The Death of an Ugly Duckling

As the wet droplets of rainwater fiercely splattered against my face today, I took a step back, while the monsoon infested suburban areas of Mumbai whizzed by me…. then I realised that it was going to be a rare experience… midnight…local train…the rain water wrestling against the wind to enter the lonely ladies compartment and wash against my face… and I stepped forward again, letting the rain caress my cheeks and ruin my brand new khaki bag… like this evening, it was a rare experience… that may never happen again… that I may have avoided but yet wanted to bring upon myself… so the step forward was a choice…
All choices are half chances. Chances on life, on love, on friendship and other such abstract yet definitive bonds that as humans we are entangled with.
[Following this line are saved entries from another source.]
(* ===== verification/WsFrame.v ===== *)
(** * WsFrame: the WebSocket frame codec ([libx/x/http/ws_frame.c])

    The parser is incremental: its phases are run in sequence, and one that
    lacks bytes returns until more have arrived.  Parser and encoder work on
    any [ByteQueue].  The masking key and the memory for a payload come from
    the environment. *)

From S2P Require Import Prelude Errno Wire ByteQueue.

Definition XWS_OPCODE_CLOSE : Z := 0x8.
Definition WS_MAX_PAYLOAD : Z := 16 * 1024 * 1024.

Inductive xWsFrameResult := WsOk | WsNeedMore | WsError.

Inductive xWsFrameParserPhase := PhHeader | PhLen16 | PhLen64 | PhMask | PhPayload.

Record xWsFrame := WsFrame {
  f_fin : Z;
  f_rsv1 : Z;
  f_opcode : Z;
  f_masked : Z;
  f_key : list Z;
  f_len : Z;
  f_payload : option (list Z);
}.

Record xWsFrameParser := WsParser {
  p_phase : xWsFrameParserPhase;
  p_frame : xWsFrame;
  p_read : nat;
  p_expect_masked : Z;
  p_allow_rsv1 : bool;
}.

Definition zero_frame : xWsFrame := WsFrame 0 0 0 0 [0; 0; 0; 0]%Z 0 None.

Definition xWsFrameParserInit (expect_masked : Z) : xWsFrameParser :=
  WsParser PhHeader zero_frame 0 expect_masked false.

Definition xWsFrameParserReset (p : xWsFrameParser) : xWsFrameParser :=
  WsParser PhHeader zero_frame 0 (p_expect_masked p) (p_allow_rsv1 p).

Definition is_control_opcode (opcode : Z) : bool := (0x8 <=? opcode)%Z.

(** [i] is the index of the first byte of [data]: four at a time, then the
    rest with [key[i & 3]]. *)
Fixpoint unmask_payload (i : nat) (data key : list Z) : list Z :=
  match data with
  | a :: b :: c :: d :: data' =>
      Z.lxor a (key !!! 0) :: Z.lxor b (key !!! 1) :: Z.lxor c (key !!! 2) :: Z.lxor d (key !!! 3) ::
      unmask_payload (i + 4) data' key
  | _ => imap (fun j x => Z.lxor x (key !!! Nat.land (i + j) 3)) data
  end.

Definition set_phase (p : xWsFrameParser) (ph : xWsFrameParserPhase) : xWsFrameParser :=
  WsParser ph (p_frame p) (p_read p) (p_expect_masked p) (p_allow_rsv1 p).
Definition set_frame (p : xWsFrameParser) (f : xWsFrame) : xWsFrameParser :=
  WsParser (p_phase p) f (p_read p) (p_expect_masked p) (p_allow_rsv1 p).
Definition set_len (f : xWsFrame) (n : Z) : xWsFrame :=
  WsFrame (f_fin f) (f_rsv1 f) (f_opcode f) (f_masked f) (f_key f) n (f_payload f).
Definition set_payload (f : xWsFrame) (d : option (list Z)) : xWsFrame :=
  WsFrame (f_fin f) (f_rsv1 f) (f_opcode f) (f_masked f) (f_key f) (f_len f) d.

Section ws.
Context {Q : Type} `{!ByteQueue Q}.

(** A phase returns from the parser or falls through to the next one. *)
Inductive flow :=
  | Return (r : xWsFrameResult) (p : xWsFrameParser) (q : Q)
  | Next (p : xWsFrameParser) (q : Q).

Definition andthen (m : ub flow) (k : xWsFrameParser -> Q -> ub flow) : ub flow :=
  x ← m; match x with Return r p q => Some (Return r p q) | Next p q => k p q end.

(** The phase after the length. *)
Definition after_len (f : xWsFrame) : xWsFrameParserPhase :=
  if (f_masked f =? 0)%Z then PhPayload else PhMask.

Definition parse_header (p : xWsFrameParser) (q : Q) : ub flow :=
  match p_phase p with
  | PhHeader =>
      hdr ← q_peek 2 q;
      match hdr with
      | Some [h0; h1] =>
          let f := WsFrame (Z.land (Z.shiftr h0 7) 1) (Z.land (Z.shiftr h0 6) 1) (Z.land h0 0x0F)
                     (Z.land (Z.shiftr h1 7) 1) (f_key (p_frame p)) (f_len (p_frame p)) (f_payload (p_frame p)) in
          let p := set_frame p f in
          if negb (Z.land h0 0x30 =? 0)%Z then Some (Return WsError p q)
          else if negb (f_rsv1 f =? 0)%Z && (negb (p_allow_rsv1 p) || is_control_opcode (f_opcode f))
          then Some (Return WsError p q)
          else if negb (f_masked f =? p_expect_masked p)%Z then Some (Return WsError p q)
          else
            let len7 := Z.land h1 0x7F in
            q ← q_consume 2 q;
            let p :=
              if (len7 <? 126)%Z then set_phase (set_frame p (set_len f len7)) (after_len f)
              else if (len7 =? 126)%Z then set_phase p PhLen16
              else set_phase p PhLen64 in
            if is_control_opcode (f_opcode f) && ((f_fin f =? 0)%Z || (126 <=? len7)%Z)
            then Some (Return WsError p q)
            else Some (Next p q)
      | Some _ => None
      | None => Some (Return WsNeedMore p q)
      end
  | _ => Some (Next p q)
  end.

Definition parse_len16 (p : xWsFrameParser) (q : Q) : ub flow :=
  match p_phase p with
  | PhLen16 =>
      buf ← q_peek 2 q;
      match buf with
      | Some [b0; b1] =>
          q ← q_consume 2 q;
          let f := set_len (p_frame p) (Z.lor (Z.shiftl b0 8) b1) in
          Some (Next (set_phase (set_frame p f) (after_len f)) q)
      | Some _ => None
      | None => Some (Return WsNeedMore p q)
      end
  | _ => Some (Next p q)
  end.

Definition parse_len64 (p : xWsFrameParser) (q : Q) : ub flow :=
  match p_phase p with
  | PhLen64 =>
      buf ← q_peek 8 q;
      match buf with
      | Some bs =>
          let f := set_len (p_frame p) (foldl (fun n b => Z.lor (u64 (Z.shiftl n 8)) b) 0%Z bs) in
          if negb (Z.shiftr (f_len f) 63 =? 0)%Z then Some (Return WsError (set_frame p f) q) else
          q ← q_consume 8 q;
          Some (Next (set_phase (set_frame p f) (after_len f)) q)
      | None => Some (Return WsNeedMore p q)
      end
  | _ => Some (Next p q)
  end.

Definition parse_mask (p : xWsFrameParser) (q : Q) : ub flow :=
  match p_phase p with
  | PhMask =>
      key ← q_peek 4 q;
      match key with
      | Some key =>
          q ← q_consume 4 q;
          let f := p_frame p in
          Some (Next (set_phase (set_frame p (WsFrame (f_fin f) (f_rsv1 f) (f_opcode f) (f_masked f) key (f_len f) (f_payload f))) PhPayload) q)
      | None => Some (Return WsNeedMore p q)
      end
  | _ => Some (Next p q)
  end.

(** The label [done]. *)
Definition parse_done (p : xWsFrameParser) (q : Q) : flow :=
  let f := p_frame p in
  if is_control_opcode (f_opcode f) && (125 <? f_len f)%Z
  then Return WsError (set_frame p (set_payload f None)) q
  else Return WsOk p q.

(** [malloc] of the payload is refused when [alloc] says so. *)
Definition alloc_payload (alloc : oracle) (p : xWsFrameParser) : option xWsFrameParser :=
  let f := p_frame p in
  match f_payload f with
  | Some _ => Some p
  | None =>
      if (WS_MAX_PAYLOAD <? f_len f)%Z then None
      else if alloc (f_len f)
      then Some (WsParser (p_phase p) (set_payload f (Some (replicate (Z.to_nat (f_len f)) 0%Z))) 0
                   (p_expect_masked p) (p_allow_rsv1 p))
      else None
  end.

Definition parse_payload (alloc : oracle) (p : xWsFrameParser) (q : Q) : ub flow :=
  match p_phase p with
  | PhPayload =>
      if (f_len (p_frame p) =? 0)%Z then Some (parse_done (set_frame p (set_payload (p_frame p) None)) q) else
      match alloc_payload alloc p with
      | None => Some (Return WsError p q)
      | Some p =>
          let f := p_frame p in
          let remaining := u64 (f_len f - Z.of_nat (p_read p)) in
          let take := Z.to_nat (if (q_len q <? remaining)%Z then q_len q else remaining) in
          d ← f_payload f;
          '(d, q) ← (if decide (0 < take) then
                       '(bs, q) ← q_read take q;
                       d ← mem_write d (p_read p) bs; Some (d, q)
                     else Some (d, q));
          let p := WsParser (p_phase p) (set_payload f (Some d)) (p_read p + take)
                     (p_expect_masked p) (p_allow_rsv1 p) in
          if (Z.of_nat (p_read p) <? f_len f)%Z then Some (Return WsNeedMore p q)
          else if (f_masked f =? 0)%Z then Some (parse_done p q)
          else Some (parse_done (set_frame p (set_payload f (Some (unmask_payload 0 d (f_key f))))) q)
      end
  | _ => Some (Return WsNeedMore p q)
  end.

Definition xWsFrameParse (alloc : oracle) (p : xWsFrameParser) (q : Q)
    : ub (xWsFrameResult * xWsFrameParser * Q) :=
  r ← andthen (andthen (andthen (andthen (parse_header p q) parse_len16) parse_len64) parse_mask) (parse_payload alloc);
  match r with
  | Return r p q => Some (r, p, q)
  | Next _ _ => None
  end.

(** ** Encoder *)

(** The bytes of [hdr] before the masking key. *)
Definition ws_header (fin rsv1 : bool) (opcode : Z) (payload_len : Z) (masked : bool) : list Z :=
  let h0 := Z.lor (Z.lor (if fin then 0x80 else 0x00) (if rsv1 then 0x40 else 0x00)) (Z.land opcode 0x0F) in
  let mask_bit := if masked then 0x80%Z else 0x00%Z in
  if (payload_len <? 126)%Z then [u8 h0; Z.lor mask_bit (u8 payload_len)]
  else if (payload_len <=? 0xFFFF)%Z then [u8 h0; Z.lor mask_bit 126; u8 (Z.shiftr payload_len 8); u8 payload_len]
  else u8 h0 :: Z.lor mask_bit 127 :: ((fun i => u8 (Z.shiftr payload_len (56 - i * 8))) <$> seqZ 0 8).

(** [key] are the four random bytes; the C result as [true] for 0, [false] for
    -1. *)
Definition xWsFrameEncodeEx (alloc : oracle) (key : list Z) (q : Q) (fin rsv1 : bool) (opcode : Z)
    (payload : option (list Z)) (payload_len : nat) (masked : bool) : ub (bool * Q) :=
  let hdr := ws_header fin rsv1 opcode (Z.of_nat payload_len) masked ++ (if masked then key else []) in
  '(e, q) ← q_append hdr q;
  if decide (e <> xErrno_Ok) then Some (false, q) else
  match payload with
  | Some data =>
      if decide (0 < payload_len) then
        src ← mem_read data 0 payload_len;
        if masked then
          if negb (alloc (Z.of_nat payload_len)) then Some (false, q) else
          '(e, q) ← q_append (unmask_payload 0 src key) q;
          Some (bool_decide (e = xErrno_Ok), q)
        else
          '(e, q) ← q_append src q;
          Some (bool_decide (e = xErrno_Ok), q)
      else Some (true, q)
  | None => Some (true, q)
  end.

Definition xWsFrameEncode (alloc : oracle) (key : list Z) (q : Q) (fin : bool) (opcode : Z)
    (payload : option (list Z)) (payload_len : nat) (masked : bool) : ub (bool * Q) :=
  xWsFrameEncodeEx alloc key q fin false opcode payload payload_len masked.

(** The payload of a close frame: the code and the reason. *)
Definition xWsFrameEncodeClose (alloc : oracle) (key : list Z) (q : Q) (code : Z) (reason : option (list Z))
    (len : nat) (masked : bool) : ub (bool * Q) :=
  if negb (alloc (Z.of_nat (2 + len))) then Some (false, q) else
  payload ← mem_write (replicate (2 + len) 0%Z) 0 [u8 (Z.shiftr code 8); u8 code];
  payload ← (match reason with
             | Some r => if decide (0 < len) then src ← mem_read r 0 len; mem_write payload 2 src else Some payload
             | None => Some payload
             end);
  xWsFrameEncode alloc key q true XWS_OPCODE_CLOSE (Some payload) (2 + len) masked.

End ws.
This evening was an end to a beautiful chapter turned ugly…and end to a part of me that was… the vulnerable, trusting, open me ended. The guarded, sceptical, clamped me was born. This evening was a chance on myself... a chance to hold, a chance to let go… and I took the latter…
I think at the end of the day, we all have the instinct to differentiate between what is bad for oneself and what is not. It is as simple as a diabetes patient knowing that sugar content is bad for him or her…or for an obese one knowing that another bite from that mayonnaise filled burger may mean a step closer to a heart attack…or for the smoker to know that another cigarette means another few minutes of the priceless life snatched away… and yet the paradox lies in the fact that the thing that is bad for you is the one you crave for the most… so can we just pass it off as human behaviour… and then reiterate the helplessness and utter stupidity of the human self?...
Someone once told me that I am a woman of paradoxes… it immediately brought me to my defensive best but then again, today when I think of it, it seems to make perfect sense… I know what’s bad for me and yet like a diabetes patient craves for that sweet, I feel a lack of him and sometimes reach out to that wretched phone to tell him to make things okay and then better sense prevails and my hand involuntarily jerks away from that phone as if it were a dragon waiting to gobble my pride with pleasure. And then I think of the choice that I made, the half chance I took on life… lost yet won… suddenly the rain water hitting my face tasted salty… and unknowingly, a strange contracting feeling of absurd joy seemed to take hold of me while I let the rain wash away my tears… because though this evening was an end to a beautiful chapter turned ugly, it was also an end to a beautiful me that had turned ugly.